An example of the type of claim we receive, could be that a patient has been into a clinic to get a lip filler procedure. Best practice is followed and a full consultation is carried out during which all the risks are discussed, and the patient signed the consent form. The treatment was then done a few days later (after the patient has had time to digest what is involved in the treatment and assess the risks). The procedure went well, and the patient was happy with the result. However, the next day, the patient woke with a very dark sore lip, so contacted the practitioner. The practitioner asked for a photo and got the patient back in for urgent review that day. The patient had experienced a delayed vascular occlusion. The filler was dissolved and the patient kept in the clinic until the appearance improved. Following this, the practitioner kept in close contact with the patient.
In this situation the matter can be defended by insurers as vascular occlusions are noted as a possible side effect, and the practitioner acted quickly and efficiently to resolve the issue.
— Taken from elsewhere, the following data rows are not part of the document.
(* ===== verification/Prelude.v ===== *)
(** * ai-debug-gateway: a verification development

    The gateway lets an AI client debug an embedded board over a serial, SSH or
    telnet console without handing it the console: the AI proposes commands, a
    human approves them at an attach terminal (or a policy allows them), and a
    daemon types them, finds their end in the output and keeps records. This
    development models the daemon and its command-line client as executable
    functions translated from the Go source, and proves what makes them safe
    and correct. Nothing is assumed: what the source obtains from other
    packages, from files or from the network is an argument of the definitions
    or a type class they are given.

    ** The parts of the program and their files

    Each file opens with a comment naming its source files (paths under src/).
    Definitions keep the names of the Go functions, methods, fields and
    constants.

    - Prelude, GoStd: bytes, 64-bit integers, (value, error) results, tactics
      and hint databases; the parts of the Go standard library the source uses
      (strings, path.Clean, strconv, quoting). What depends on the Unicode
      tables is the type classes [UnicodeLower] and [GoQuote]. Json,
      JsonStrings, JsonTexts, JsonPrefix: the encoding/json the protocol and the
      files use, its round trips, and that a value cut short is refused. Clock:
      time.Time in RFC 3339, over the zone of the process ([LocalZone]).
    - Session (internal/core/session/state.go, id.go): the session state
      machine. Ring (internal/core/transcript/ring.go): the output ring.
      Secret (internal/core/secret): the redaction window. Validate
      (internal/core/command/validate.go): the managed-command contract.
      Command (internal/core/command/store.go, types.go): proposals,
      transactions, results. Marker (internal/gateway/marker.go): the
      completion marker, its regular expression as a matcher.
    - Coordinator (internal/gateway/coordinator.go, subscriber.go): the record
      of the coordinator's fields and one definition per method; a method that
      releases the mutex is cut there. Calls on the transport and wake-ups are
      recorded in a [trace]. Login: the prompt expressions a daemon configures
      it with. CoordinatorSteps: one label per critical section,
      runs as arbitrary interleavings ([step], [reachable]) and the invariants
      of every run; [serving] runs leave out Stop and an EndSession overtaken
      by a new session. CoordinatorCarry: invariants indifferent to most
      fields. CoordinatorTx: which sections record transactions.
      CoordinatorProps: the theorems.
    - Shell, Common, PolicyFile, Denylist (internal/policy): the shell-line
      contract, the read-only validators, the board's policy file, the denylist
      mode. The parser of mvdan.cc/sh is the type class [ShellSyntax]: its
      syntax tree, and the law that Walk makes the traversal its documentation
      describes.
    - Records (internal/core/framing, audit, transcript), OpenSet
      (cmd/gatewayd/openset.go): durable files as the values their lines decode
      to; the outcome of each file operation is an input. Profile, Store
      (internal/profile): board profiles, and [Save] and [Load] over a file
      system in which each system call is a state a crash can leave. Durable,
      RecordFiles, OpenFile: the stores of Records and OpenSet as the bytes of
      their files, with writes that are cut, through the interface [Stored] and
      its laws [StoredLaws], and their refinement.
    - Ipc (internal/ipc/server_linux.go, internal/protocol/v1): frames through a
      buffered reader, roles, the loop of a connection, against the interface
      [Dispatcher] and the decoder class [RequestDecoder]. Wire, Protocol: the
      lines of JSON of requests and responses, which give an instance of the
      decoder. Client (client_linux.go, internal/cli/control.go): the call of a
      client and the operations of the control client.
      Server (server_linux.go: Listen, accept loop, Close;
      cmd/gatewayd/main.go: serveDaemonSockets): servers and their handlers as
      interleaved steps, and the phases of a daemon. A handler's call outside the
      program (a dial, a write to a port) is a state of its own that need not
      end; that the dispatcher's Shutdown returns is taken for granted (it needs
      the coordinator's mutex, which a write that hangs would keep, and waits for
      its goroutines, which a closed transport ends).
    - Dispatcher (cmd/gatewayd/dispatcher.go): every operation
      over the coordinator, the policies, the open set and the records;
      commandApprove, diagnoseExecute and unsafeShellExecute are cut at every lock they take (the coordinator's, the
      audit writer's, the open set's) and at their wait: a [flight] says where a
      handler is, and [advance] takes it to its next cut. Payload: the payload
      structs as JSON, an instance of the class [Decoders]. Replies: its results
      as JSON and what the client decodes of them. System: runs of the
      whole daemon: new requests, a pool of handlers that advance one at a time,
      the coordinator's critical sections, and the reconciler one finalisation
      a step, in any order; [mutex_held] says that a mode's mutex is held exactly
      while a handler of it is in the pool. Startup (cmd/gatewayd/main.go):
      policies and sockets a daemon starts with, the transcript drain. Flags: its options. Host
      (internal/xdgpaths, lock.go): directories, socket names, the lock and the
      lives of daemon processes around it. Boot: [run] from the options to the
      dispatcher that serves. Accounts: what the audit log of a run says.
    - Ssh (internal/transport/ssh): host keys, authentication order, what opening
      a session trusts; known_hosts and private keys are the type classes
      [KnownHosts] and [PrivateKeys]. Telnet (internal/transport/telnet): the
      NVT filter. Streams: what dialling and closing open and release. Serial
      (internal/transport/serial): discovery and opening of a port.
    - Cli (internal/cli/attach.go, commandmode.go): the attach terminal over the
      interface [Client]. Gateway (cmd/gateway/main.go): the operator's command
      line, the creation of profiles, the raw terminal mode and its
      signals; [attach_session] runs the terminal of Cli over a client that
      sends, with the polls of the other goroutine in between.
      Shown: an execution from the flags to the printed result.
    - Bench (internal/perftest, cmd/gateway-bench): the load generator of the
      release gate, its metrics over float64, and the gate's verdict; Floats:
      float64 and strconv.ParseFloat on decimal texts (others: [FloatTexts]).

    ** What the theorems show

    - Authority. [System.commands_authorised]: in every run of the daemon each
      command line on the wire is due to an approval on an attach connection or
      to a policy that allows that very text. It rests on
      [Ipc.capability_boundary] (what each role can reach),
      [Coordinator] runs ([only_approved_written], [execution_gated],
      [resync_blocks]) and the store ([Command.decisions_final]).
      [Boot.options_bound_execution]: the same from the arguments of the
      daemon's command line on. [Gateway.cli_requests]: which requests on which
      socket a gateway command can cause, an attach session included.
      [System.automatic_refusal] and [Startup.automatic_modes_opt_in]: the
      unattended modes fail closed. [Ssh.host_key_trust]: no host key is
      trusted without a human.
    - Policy. [Shell.evaluate_contract] (the tree walk is its
      declarative contract; that a text is one line is left to ValidateManaged,
      see [System.multiline_refused]), [Common.content_reads_limited], [Common.find_only_searches],
      [PolicyFile.board_policy], [Denylist.denylist_verdict].
    - Protocol. [Client.calls_exact]: a call gets the answer to its own request,
      across the wire and the server's loop; [Payload.payloads_roundtrip]: the
      dispatcher decodes what the client meant; [Replies.reply_line]: every
      reply is a result the protocol can carry; [Shown.execution_shown]: the
      operator is shown exactly what the daemon answered;
      [Protocol.protocol_typed]: what arrives is well formed and what leaves is
      one object on one line.
    - Life cycle. [Accounts.audit_accounts]: the audit log holds one
      terminal record for each transaction that a run closed, the result that
      was recorded; every other is in the open set, still being recorded by its
      handler, or of an approval answered with an error.
      [CoordinatorProps.transactions_end_once],
      [session_state_agrees], [command_completes], [timeout_semantics],
      [transport_lost]; [OpenSet.finalized_exactly_once] across restarts,
      [OpenSet.never_forgotten] when saves fail and the daemon dies as well;
      [Server.close_terminates] and [close_drains] (a closing server ends,
      unless a handler's outside call hangs, and only after its handlers); [Host.single_daemon]; the lemmas of Streams.
    - Data. [Ring.ReadAfter_refines], [Ring.poll_reassembles],
      [Startup.transcript_follows], [Records.export_incremental],
      [Marker.find_sound], [Marker.marker_roundtrip],
      [CoordinatorProps.secret_not_observable], [Telnet.telnet_exact],
      [Ipc.connection_answered], [Cli.attach_exact]: no byte lost, invented,
      repeated or leaked, whatever the segmentation. [Store.Save_atomic]: a
      crash leaves the old profile or the new one.
      [RecordFiles.record_files_refine]: the bytes of the record files are the
      lists of Records.v; [append_cut]: what a partial write leaves;
      [OpenFile.finalize_files_safe]: the same for the open set, and a crash
      during a finalisation loses no transaction. [Clock.time_roundtrip]. [Serial.uart_open_exact]:
      when a UART session gets a port, and which. [Bench.feeder_exact],
      [feed_converges], [percentile_ranks]: what the benchmark feeds and reports.
    - Defects. Some lemmas state that the code does less than it means to:
      [Marker.split_exit_code], [CoordinatorProps.late_marker_missed],
      [end_session_kills_next], [foreign_proposal_executes],
      [stale_proposal_pending], [Shell.multiline_allowed],
      [Client.shared_client_swaps], [Server.hung_dial_blocks_shutdown],
      [Validate.trailing_backslash_accepted],
      [escaped_redirect_background_accepted], [Common.head_dashdash_bypass],
      [shell_spelling_bypass], [Denylist.denylist_bypasses],
      [Records.restart_hides_records], [RecordFiles.append_cut],
      [torn_for_good], [OpenSet.failed_save_relabels],
      [System.failed_approval_unaudited], [Startup.unsafe_board_mismatch],
      [Cli.edit_collapses_spaces], [Store.board_name_escapes],
      [Server.listen_failure_hangs], [Gateway.flag_taken_for_value],
      [password_flag_form], [port_index_not_a_number], [hangup_leaves_raw],
      [restore_not_idempotent], [Bench.percentile_not_nearest_rank],
      [nan_size_accepted].

    ** Conventions and bounds

    Go's int, int64 and uint64 are [Z]; arithmetic that can wrap is written
    with [i64] and [u64], and theorems that need a sequence number not to wrap
    say so (2^64 bytes of output). Times and durations are [Z] nanoseconds and
    every clock reading is an input, as is all random text; a fresh identifier
    is one not in use. Go maps are [gmap]s; an iteration whose order Go leaves
    open is over [map_to_list] and no theorem depends on the order. A mutex is
    the atomicity of a step; a goroutine of a server is a component of its
    state and a step of its own. Fuel is used for loops that are not structural:
    [Ipc.readFrame] ([frame_fuel]: each turn adds a byte up to the bound),
    [Ipc.handle] (each frame takes a byte), [Cli.attach_loop] (each turn takes
    a key), [Telnet.read_all] (each turn takes a read of the connection),
    [Json.read_members] and [read_elements] (each turn takes a byte of the
    text), [Host.mkdir_all] (a parent is a shorter name), [Common.strip_dotdot]
    and the decimal printer (bounded by the text); the theorems about them show
    the fuel suffices, by returning a result and not by assuming one.
    [Json.skip_value] counts the nesting depth, which encoding/json limits to
    10000. [Durable.decode_stream] takes at least a byte of the file a turn.

    ** What is not modelled

    The SSH protocol itself (golang.org/x/crypto/ssh); the kernel's sockets, flock and termios beyond their outcomes,
    which are inputs; the message texts of errors ([Wire.ErrorTexts] gives the
    text of a code) and of usage and log lines; a change of the process's time
    zone between two of its runs; the subscribers' delivery channels are queues
    with drops, their readers are not modelled.

    ** This file

    Shared vocabulary: bytes, 64-bit machine integers, Go's (value, error)
    results, the tactics and hint databases the components use, and generic
    lemmas on lists. *)

From stdpp Require Export base list gmap strings.
From Stdlib Require Export Ascii ZArith Lia.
The practitioner’s duty of care was fulfilled.
The same scenario could have ended up in a different outcome. For example, if the practitioner had booked her in for a routine check-up the following week, the filler would have been dissolved but the damage to the tissue would have been done. As the vascular occlusion would not have been treated, the patient would have suffered necrosis (dead tissue). In this case, the insurers would not be able to defend the practitioner as they would have been negligent as the duty of care was not fulfilled. Had action been taken sooner, the patient would not have suffered an injury and would not have needed additional treatments to help improve their appearance.
Claims top tip: Manage the patient’s expectations - from the consultation process and throughout the treatment, by making sure they fully understand what result the treatment will realistically achieve. In addition, by talking with them you will be able to understand if they are expecting to achieve the same results.